TASK DESCRIPTION: Search the records below for the word "Hpre", then return every line where it appears.

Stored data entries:
- - - - - - -
Definition padded_row : row :=
  Row (lit "t8") (lit "p8") (lit " c1 ") (lit "pcr") (lit "neg") clock.

(** COMMIT fails and SQLite ends the transaction, so that the ROLLBACK of
    the handler fails as well. *)
Definition commit_lost : faults :=
  Faults false Healthy Healthy (Failing true) Healthy Healthy.

Definition select_fails : faults :=
  Faults false Healthy Healthy Healthy Healthy (Failing false).

(** ** Further vocabulary *)

Definition is_log (e : event) : bool :=
  match e with
  | Logged _ _ => true
  | _ => false
  end.

(** The log lines of a journal. *)
Definition log_lines (evs : list event) : list event := filter is_log evs.

(** The level at which each status is logged. *)
Definition level_of (code : Z) : option level :=
  if (code =? 200)%Z then Some INFO
  else if (code =? 400)%Z then Some WARNING
  else if ((code =? 409) || (code =? 500))%Z then Some ERROR
  else None.

(** Two bodies that carry the same five required entries. *)
Definition agree (d d' : gmap pystr json) : Prop :=
  ∀ f, f ∈ fields → d !! f = d' !! f.


(** No two rows share a [test_id]. *)
Definition unique_keys (rows : list row) : Prop := NoDup (test_id <$> rows).

(** ** Start-up (lines 44-64) *)

Module Startup.

(** What [initialise_db] does to the outside, in order. *)
Inductive step : Type :=
| Opened                  (* [sqlite3.connect(DB_PATH)] succeeded *)
| CreateTable             (* the CREATE TABLE IF NOT EXISTS was executed *)
| DatabaseInitialized     (* [logger.info("Database initialized")] *)
| Shut.                   (* [conn.close()] *)

(** The database file before the server runs: table [tests] is absent
    or holds rows; [connections] counts the open connections. *)
Record database : Type := Database {
  table : option (list row);
  connections : nat;
  trace : list step
}.

Record boot_faults : Type := BootFaults {
  connect_fails : bool;
  create_fails : bool
}.

Definition mark (s : step) (db : database) : database :=
  Database (table db) (connections db) (trace db ++ [s]).

(** [CREATE TABLE IF NOT EXISTS tests(...)]: an existing table is left
    as it is. *)
Definition create_if_absent (db : database) : database :=
  Database (Some (default [] (table db))) (connections db) (trace db).

Definition open (db : database) : database :=
  mark Opened (Database (table db) (S (connections db)) (trace db)).

Definition shut (db : database) : database :=
  mark Shut (Database (table db) (pred (connections db)) (trace db)).

(** The body of the [try] (lines 47-59). *)
Definition create_and_log (fs : boot_faults) (db : database) : outcome () * database :=
  if create_fails fs then (Raises OperationalError, mark CreateTable db)
  else (Returns (), mark DatabaseInitialized (create_if_absent (mark CreateTable db))).

(** [initialise_db()]: the connect is outside the [try]; there is no
    [except], so a failure leaves the function after the [finally]. *)
Definition initialise_db (fs : boot_faults) (db : database) : outcome () * database :=
  if connect_fails fs then (Raises OperationalError, db)
  else
    match create_and_log fs (open db) with
    | (r, db') => (r, shut db')
    end.


End Startup.

(** A body with a client-side [created_at] and a note besides the five
    required entries. *)
Definition sample_with_extras : gmap pystr json :=
  <[lit "created_at" := JStr (lit "1999-01-01")]>
    (<[lit "note" := JInt 7]> sample).

(** INSERT fails and leaves the transaction open. *)
Definition insert_fails : faults :=
  Faults false Healthy (Failing false) Healthy Healthy Healthy.

Definition begin_fails : faults :=
  Faults false (Failing false) Healthy Healthy Healthy Healthy.

Definition connect_refused : faults :=
  Faults true Healthy Healthy Healthy Healthy Healthy.

(** ** Tactics *)

Ltac unfold_monad :=
  unfold try_finally, try_except, log, lift, Sqlite.connect, Sqlite.close,
    Sqlite.execute, mbind, M_bind, mret, M_ret.

Ltac split_plan w :=
  destruct w as [rows ss [oc ob oi ocm orb os] j]; cbn in *.

Ltac normalise_journal := rewrite <- ?app_assoc; cbn [app].

Ltac show_bracketed :=
  unfold bracketed; normalise_journal;
  match goal with
  | |- ∃ _, _ ++ Connected :: ?l = _ => exists (removelast l); reflexivity
  end.

Ltac fields_cases H :=
  unfold fields in H;
  repeat (apply elem_of_cons in H as [-> | H]);
  [.. | by apply elem_of_nil in H].

(** ** Validation *)

Lemma truthy_false s : Py.truthy s = false ↔ s = [].
Proof. destruct s; cbn; split; congruence. Qed.

Lemma strip_nonempty s : Py.strip s ≠ [] → s ≠ [].
Proof. intros H ->. by apply H. Qed.

Lemma complaint_nonempty f : complaint f ≠ [].
Proof. done. Qed.

Lemma blank_invalid d f : blank d f = true ↔ invalid d f.
Proof.
  unfold blank, invalid. destruct (d !! f) as [v|] eqn:E.
  - destruct v; cbn; split; intros H; try done;
      try (right; left; eexists; split; [reflexivity | done]).
    + right; right. exists s. split; [done|]. apply truthy_false.
      by destruct (Py.truthy (Py.strip s)).
    + destruct H as [H | [(v & Hv & Hs) | (s' & Hv & Hs)]]; simplify_eq; try done.
      by rewrite Hs.
  - split; [by left | done].
Qed.

Lemma blank_false d f :
  blank d f = false → ∃ s, d !! f = Some (JStr s) ∧ Py.strip s ≠ [].
Proof.
  unfold blank. destruct (d !! f) as [[]|]; try done.
  intros H. eexists; split; [done|]. intros E. by rewrite E in H.
Qed.

Lemma field_fails_dict d f : field_fails (JObj d) f = Returns (blank d f).
Proof.
  unfold field_fails, blank; cbn.
  destruct (d !! f) as [v|] eqn:E; cbn; [|done].
  destruct v; cbn; done.
Qed.

(** On a body that is not a dict the test of a field fails or raises. *)
Lemma field_fails_other data f :
  (∀ d, data ≠ JObj d) →
  field_fails data f = Returns true ∨ field_fails data f = Raises TypeError.
Proof.
  intros Hd. unfold field_fails. destruct data; cbn; auto.
  - destruct (Py.substring f s); cbn; auto.
  - destruct (existsb _ xs); cbn; auto.
  - by destruct (Hd d).
Qed.

Lemma validate_loop_cons data f rest :
  validate_loop data (f :: rest) =
  bad ← field_fails data f;
  if (bad : bool) then Returns (Some (complaint f)) else validate_loop data rest.
Proof. reflexivity. Qed.

Lemma validate_loop_first d pre f post :
  Forall (λ g, blank d g = false) pre →
  blank d f = true →
  validate_loop (JObj d) (pre ++ f :: post) = Returns (Some (complaint f)).
Proof.
  intros Hpre Hf.
  induction Hpre as [|g pre Hg _ IH]; cbn [app];
    rewrite validate_loop_cons, field_fails_dict; cbn.
  - by rewrite Hf.
  - by rewrite Hg.
Qed.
- - - - - - -
SOLUTION TO THE EXERCISE:
  intros Hpre Hf.
  induction Hpre as [|g pre Hg _ IH]; cbn [app];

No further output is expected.